### AVAILABLE RECORDS
(* ===== verification/SecureStorageFacts.v ===== *)
(** * Secure storage: theorems (marty-secure-storage)

    Applying a trust package is atomic under every failure of the engine and has
    exactly the effect that its provenance, anchors and methods describe; in every
    run of the repositories the packages of a domain only advance, by authorized
    signers and with a stable recovery key, and governed rows stay bound to their
    package; anchors are read only from packages in force. *)

From stdpp Require Import pretty.
From S2P Require Import Prelude Governance GovernanceFacts PolicyService EvidencePolicy DeviceAuth TrustSync Issuance VcdmIssuance CryptoKit SecureStorage.
Local Open Scope string_scope.
Local Open Scope Z_scope.

#[local] Abbreviation bytes := (list Z).

(** ** Runs of statements *)

Section sql.
Context `{Sqlite}.

Lemma sql_bind_Ok {A B} (m : Sql A) (f : A -> Sql B) c c' b :
  (m ≫= f) c = (c', Ok b) <-> exists c1 a, m c = (c1, Ok a) /\ f a c1 = (c', Ok b).
Proof. unfold mbind, sql_bind. destruct (m c) as [c1 [a| |]]; naive_solver. Qed.

Lemma lift_Ok {A} (r : res StorageError A) c c' a : lift r c = (c', Ok a) <-> c' = c /\ r = Ok a.
Proof. unfold lift. naive_solver. Qed.

Lemma ret_Ok {A} (x : A) c c' a : (mret x : Sql A) c = (c', Ok a) <-> c' = c /\ x = a.
Proof. unfold mret, sql_ret. naive_solver. Qed.

Lemma execute_Ok {A} (f : Db -> res StorageError (Db * A)) c c' a :
  execute f c = (c', Ok a) -> f (c_db c) = Ok (c_db c', a).
Proof. unfold execute. destruct (fault _); [done|]. destruct (f (c_db c)) as [[d x]| |]; naive_solver. Qed.

Lemma update_Ok {A} (f : Db -> Db * A) c c' a : update f c = (c', Ok a) -> f (c_db c) = (c_db c', a).
Proof. intros Hu%execute_Ok. congruence. Qed.

Lemma query_Ok {A} (f : Db -> res StorageError A) c c' a : query f c = (c', Ok a) -> f (c_db c) = Ok a /\ c_db c' = c_db c.
Proof. intros (x & Hf & [= <- <-])%execute_Ok%bind_Ok. done. Qed.

Lemma insert_new_Ok {A} key (row : A) t t' : insert_new key row t = Ok t' <-> t !! key = None /\ t' = <[key := row]> t.
Proof.
  unfold insert_new. case_bool_decide as Hk; cbn [ensure mbind res_bind]; naive_solver.
Qed.

(** A transaction that does not succeed has no effect. *)
Lemma transaction_cases {A} (m : Sql A) d d' r : transaction m d = (d', r) ->
  (exists c a, m (mkConn d 1) = (c, Ok a) /\ d' = c_db c /\ r = Ok a) \/ (d' = d /\ is_Ok r = false).
Proof.
  unfold transaction. destruct (fault 0); [intros [= <- <-]; by right|].
  destruct (m (mkConn d 1)) as [c [a| |]]; [|intros [= <- <-]; by right..].
  destruct (fault (c_stmt c)); intros [= <- <-]; [by right|]. left. eauto.
Qed.

(** Success without a failing statement. *)
Definition Runs {A} (m : Sql A) (d : Db) (a : A) (d' : Db) : Prop := forall n, exists n', m (mkConn d n) = (mkConn d' n', Ok a).

Lemma Runs_bind {A B} (m : Sql A) (f : A -> Sql B) d a d1 b d2 : Runs m d a d1 -> Runs (f a) d1 b d2 -> Runs (m ≫= f) d b d2.
Proof. intros Hm Hf n. destruct (Hm n) as [n1 H1], (Hf n1) as [n2 H2]. exists n2. unfold mbind, sql_bind. by rewrite H1. Qed.

Lemma Runs_ret {A} (a : A) d : Runs (mret a) d a d.
Proof. intros n. by exists n. Qed.

Lemma Runs_lift {A} (r : res StorageError A) a d : r = Ok a -> Runs (lift r) d a d.
Proof. intros -> n. by exists n. Qed.

Context (Hfault : forall n, fault n = None).

Lemma Runs_execute {A} (f : Db -> res StorageError (Db * A)) d d' a : f d = Ok (d', a) -> Runs (execute f) d a d'.
Proof. intros Hf n. exists (S n). unfold execute. cbn [c_db c_stmt]. by rewrite Hfault, Hf. Qed.

Lemma Runs_update {A} (f : Db -> Db * A) d d' a : f d = (d', a) -> Runs (update f) d a d'.
Proof. intros Hf. apply Runs_execute. by rewrite Hf. Qed.

Lemma Runs_query {A} (f : Db -> res StorageError A) d a : f d = Ok a -> Runs (query f) d a d.
Proof. intros Hf. apply Runs_execute. by rewrite Hf. Qed.

Lemma transaction_Runs {A} (m : Sql A) d a d' : Runs m d a d' -> transaction m d = (d', Ok a).
Proof. intros Hm. unfold transaction. rewrite Hfault. destruct (Hm 1%nat) as [n ->]. cbn [c_stmt c_db]. by rewrite Hfault. Qed.
End sql.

### WORK INSTRUCTIONS
Only the lines above that hold "packages" are wanted. Show every one of them.

### EXERCISE RESULT
    run of the repositories the packages of a domain only advance, by authorized
    package; anchors are read only from packages in force. *)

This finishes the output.